Un confine che in questi giorni sembra confondersi perché a volte sentiamo la casa come rifugio e altre come prigione. Sensazioni che non sempre riusciamo a definire.

Nella lingua inglese ci sono due parole per indicare casa: house e home. La prima viene usata per indicare un edificio, una costruzione fisica, un luogo da abitare, mentre con home si fa riferimento a un ambiente familiare, a un’intimità, un luogo affettivo più che materiale.
Il parallelo è forse un po’ forzato ma nasce dall’origine etimologica (germanica) dei due termini, home deriva da villaggio, comunità di uomini; house da nascondersi, scappare. Rifugio e prigione.

La casa è un luogo che amiamo e odiamo proprio per la sua quotidianità che ci fa vivere sospesi tra protezione e libertà. È lo schermo protettivo per tenere distanti le paure, e contemporaneamente il limite ai nostri sogni di evasione.

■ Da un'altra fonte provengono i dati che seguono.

(** * Von Koch snowflake viewer: model of [von_koch.py] and its properties

    The Python program draws a Von Koch snowflake on a Tk canvas and lets
    the user pan, zoom and change the recursion level.  This development
    embeds the geometry ([calculer_points_koch], [dessiner_flocon]) and the
    interaction handlers of [VonKochApp] and proves the properties that the
    specification states about them.

    Modelling choices.
    - Python numbers that hold coordinates, the zoom and event data are
      modelled by the real numbers [R]: rounding of the binary64 arithmetic
      is abstracted away, the literals [0.1], [50.0], [1.1], [1.2] stand for
      their decimal values.
    - The recursion level is a Python [int]: an unbounded integer [Z].
    - A Python call either returns a value or raises: [result].  The two
      exceptions that the code under study can meet are [ValueError]
      ([math.sqrt] of a negative number) and [RecursionError] (the
      interpreter's recursion limit, here the parameter [limite]).
    - The object [self] is a record that every method receives and returns;
      a method that raises still returns the state it had reached, as the
      Tk main loop reports the exception and carries on. *)

From Stdlib Require Import Reals Lra Lia ZArith List Bool.
Import ListNotations.

Local Open Scope R_scope.

(* ================================================================== *)
(** * Python runtime *)

Inductive exception : Type :=
| ValueError
| RecursionError.

Inductive result (A : Type) : Type :=
| Ok (a : A)
| Raise (e : exception).

Arguments Ok {A} a.
Arguments Raise {A} e.

Definition bind {A B : Type} (c : result A) (k : A -> result B) : result B :=
  match c with
  | Ok a => k a
  | Raise e => Raise e
  end.

Notation "x <- c ;; k" := (bind c (fun x => k))
  (at level 61, c at next level, right associativity).

(** The functions of Python's [math] module that the program calls. *)
Module math.

Definition pi : R := PI.

(** [math.sqrt(x)] raises [ValueError] on a negative argument. *)
Definition sqrt (x : R) : result R :=
  if Rlt_dec x 0 then Raise ValueError else Ok (R_sqrt.sqrt x).

Definition cos (x : R) : R := Rtrigo_def.cos x.
Definition sin (x : R) : R := Rtrigo_def.sin x.

(** [math.atan2(y, x)]: the angle, in ]-pi, pi], of the vector [(x, y)]
    with the positive x axis; [atan2(0, 0)] is [0]. *)
Definition atan2 (y x : R) : R :=
  if Rlt_dec 0 x then atan (y / x)
  else if Rlt_dec x 0 then
    (if Rle_dec 0 y then atan (y / x) + PI else atan (y / x) - PI)
  else if Rlt_dec 0 y then PI / 2
  else if Rlt_dec y 0 then - (PI / 2)
  else 0.

End math.

(** [max(a, b)] and [min(a, b)] of Python on two numbers: the first
    argument is kept unless the second is strictly better. *)
Definition max (a b : R) : R := if Rlt_dec a b then b else a.
Definition min (a b : R) : R := if Rlt_dec b a then b else a.

(* ================================================================== *)
(** * The curve: [calculer_points_koch] *)

Definition point : Type := (R * R)%type.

In questi giorni di chiusura e di sospensione, dove è difficile programmare e anche solo pensare a nuovi viaggi, vi invitiamo ad abbassare le difese e a percorrere piccoli sentieri di fuga attraverso i nostri racconti sul sentirsi a casa anche nei luoghi lontani, in cui sognare di ritornare. Dimore provvisorie, temporanee, rimaste home nella nostra memoria.